Details…The package includes:

  • $600 stimulus checks per adult and child.
  • $300 per week in enhanced unemployment insurance for 11 weeks.
  • $319 billion for small businesses, including $284 billion for loans given through the Paycheck Protection Program, $20 billion in EIDL Grants, and $15 billion for live venues, independent movie theaters, and cultural institutions.
  • $25 billion in rental assistance and an extension of the eviction moratorium.
  • $13 billion in increased SNAP and child nutrition benefits.
  • $82 billion in education, with $10 billion dedicated to child care.
  • $7 billion to increase access to broadband.
  • Billions for vaccine distribution and COVID-19 testing.
  • Language ending surprise billing for emergency and scheduled care.
  • A tax credit for employers offering paid sick leave and extends the Employee Retention Tax Credit.
  • $4 billion for GAVI, the international vaccine alliance.

The politics: All sides are trying to claim this a win for their party.

  • McConnell’s team is arguing that the bill is very similar to the proposal the Senate majority leader put out in July, and Democrats significantly conceded on the package’s price tag, down from the $2.2 trillion they held out for, and a provision for state and local aid.
  • Democrats note that the bill is still far more expensive than many Republicans had wanted, and it excludes McConnell’s previous red line: liability protection for businesses.
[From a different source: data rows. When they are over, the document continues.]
(** ** One snapshot *)
Definition dangerous (s : HealthSnapshot) (p : HealthPolicy) : Prop := hd_Level (evaluateSnapshot s p) = LevelCritical.
Lemma add_finding_stop d w c wr cr : hd_Stop (add_finding d w c wr cr) = hd_Stop d.
Proof. destruct d, w, c; done. Qed.
Lemma add_finding_since d w c wr cr : hd_CriticalSince (add_finding d w c wr cr) = hd_CriticalSince d.
Proof. destruct d, w, c; done. Qed.
Lemma add_temperature_stop p d m wr cr : hd_Stop (add_temperature p d m wr cr) = hd_Stop d.
Proof. unfold add_temperature. destruct (available_value m); [apply add_finding_stop|done]. Qed.
(** The battery of a supported host is confirmed low. *)
Definition battery_low (s : HealthSnapshot) (p : HealthPolicy) : Prop :=
  available_value (hs_Platform s) = Some "macos_intel" /\ low_battery s p = true.
Lemma evaluateSnapshot_stop s p : hd_Stop (evaluateSnapshot s p) = true <-> battery_low s p.
Proof.
  unfold evaluateSnapshot, battery_low. destruct (available_value (hs_Platform s)) as [q|]; [|naive_solver].
  case_bool_decide as E1; [subst; naive_solver|]. case_bool_decide as E2; [|naive_solver]. subst. cbv zeta.
  destruct (low_battery s p); [naive_solver|].
  destruct (available_value (hs_ThermalLevel s)), (available_value (hs_CPUSpeedLimitPercent s)), (available_value (hs_PowerSource s)); try naive_solver.
  destruct (_ && _); [naive_solver|]. cbn [hd_Stop]. rewrite !add_temperature_stop, !add_finding_stop. naive_solver.
Qed.
Lemma battery_low_dangerous s p : battery_low s p -> dangerous s p.
Proof. intros [H1 H2]. unfold dangerous, evaluateSnapshot. rewrite H1. cbn. by rewrite H2. Qed.
(** New work is let through only on a host that is well or not guarded. *)
Lemma evaluateSnapshot_refuses s p :
  hd_RefuseNew (evaluateSnapshot s p) = negb ((hd_Level (evaluateSnapshot s p) ==? LevelOK) || (hd_Level (evaluateSnapshot s p) ==? LevelUnsupported)).
Proof.
  unfold evaluateSnapshot. destruct (available_value (hs_Platform s)) as [q|]; [|done].
  case_bool_decide; [done|]. case_bool_decide; [|done]. cbv zeta. destruct (low_battery s p); [done|].
  destruct (available_value (hs_ThermalLevel s)), (available_value (hs_CPUSpeedLimitPercent s)), (available_value (hs_PowerSource s)); try done.
  destruct (_ && _); [done|]. cbn [hd_RefuseNew hd_Level].
  set (d := add_temperature _ _ _ _ _). assert (hd_Level d = LevelOK \/ hd_Level d = LevelWarning \/ hd_Level d = LevelCritical) as Hd.
  { assert (forall d' w c wr cr, (hd_Level d' = LevelOK \/ hd_Level d' = LevelWarning \/ hd_Level d' = LevelCritical) ->
      let l := hd_Level (add_finding d' w c wr cr) in l = LevelOK \/ l = LevelWarning \/ l = LevelCritical) as Hf.
    { intros [] [] [] wr cr; cbn; try tauto. case_bool_decide; cbn; tauto. }
    subst d. unfold add_temperature. repeat case_match; repeat apply Hf; by left. }
  by destruct Hd as [->|[->| ->]].
Qed.

(** ** The critical window

    A run of observations from the newest on: each of the same machine,
    valid, confirmed by this process, dangerous under the policy, and at most
    [StaleAfter] older than the one after it. *)
Definition in_window (view : HealthView) (p : HealthPolicy) (now : Time) (s : HealthSnapshot) : Prop :=
  hs_ResourceID s = hv_ResourceID view /\ Snapshot_Validate s = None /\ hv_ReobservedSince view <= hs_ObservedAt s /\
  now - hs_ObservedAt s <= HistoryMaxAge /\ dangerous s p.
Fixpoint unbroken (t : Time) (w : list HealthSnapshot) : Prop :=
  match w with
  | [] => True
  | s :: w => hs_ObservedAt s < t /\ t - hs_ObservedAt s <= StaleAfter /\ unbroken (hs_ObservedAt s) w
  end.
Fixpoint oldest (t : Time) (w : list HealthSnapshot) : Time :=
  match w with [] => t | s :: w => oldest (hs_ObservedAt s) w end.
Lemma oldest_app t w s : oldest t (w ++ [s]) = hs_ObservedAt s.
Proof. revert t. induction w as [|x w IH]; intros t; cbn; [done|]. apply IH. Qed.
It also extends enhanced unemployment benefits and includes a new round of stimulus checks — key Democratic priorities.
  • And the bipartisan group that kickstarted the final round of talks can point to the success of their bicameral alliance, which was used as a framework for the final deal.

What to watch: Democratic leaders say they view this deal as a “starter” package — something to tide Americans over until Joe Biden takes office and can pass additional stimulus.

  • But some lawmakers, including progressives, are skeptical Biden will be able to do this as easily as Democrats are projecting.

The big picture: Millions of Americans and small businesses have suffered severe economic hardship as Congress failed for eight months to pass another tranche of relief funding.

  • Initial weekly jobless claims rose to 885,000 last week, another increase from the previous week and a higher total than the 800,000 claims economists had projected, according to data released by the Labor Department.
  • The U.S. poverty rate jumped to 11.7% in November, up 2.4 percentage points since June — making this the biggest jump in a single year since the government began tracking poverty 60 years ago, the Washington Post reports.
  • Nearly 12 million renters will owe an average of $5,850 in back rent and utilities by January, per WaPo — showing that people are running out of money for basic needs.
  • As many cut back on spending after losing the $600 weekly boost to unemployment checks from the federal government, retail sales fell 1.1% in November, the biggest drop in seven months, per AP.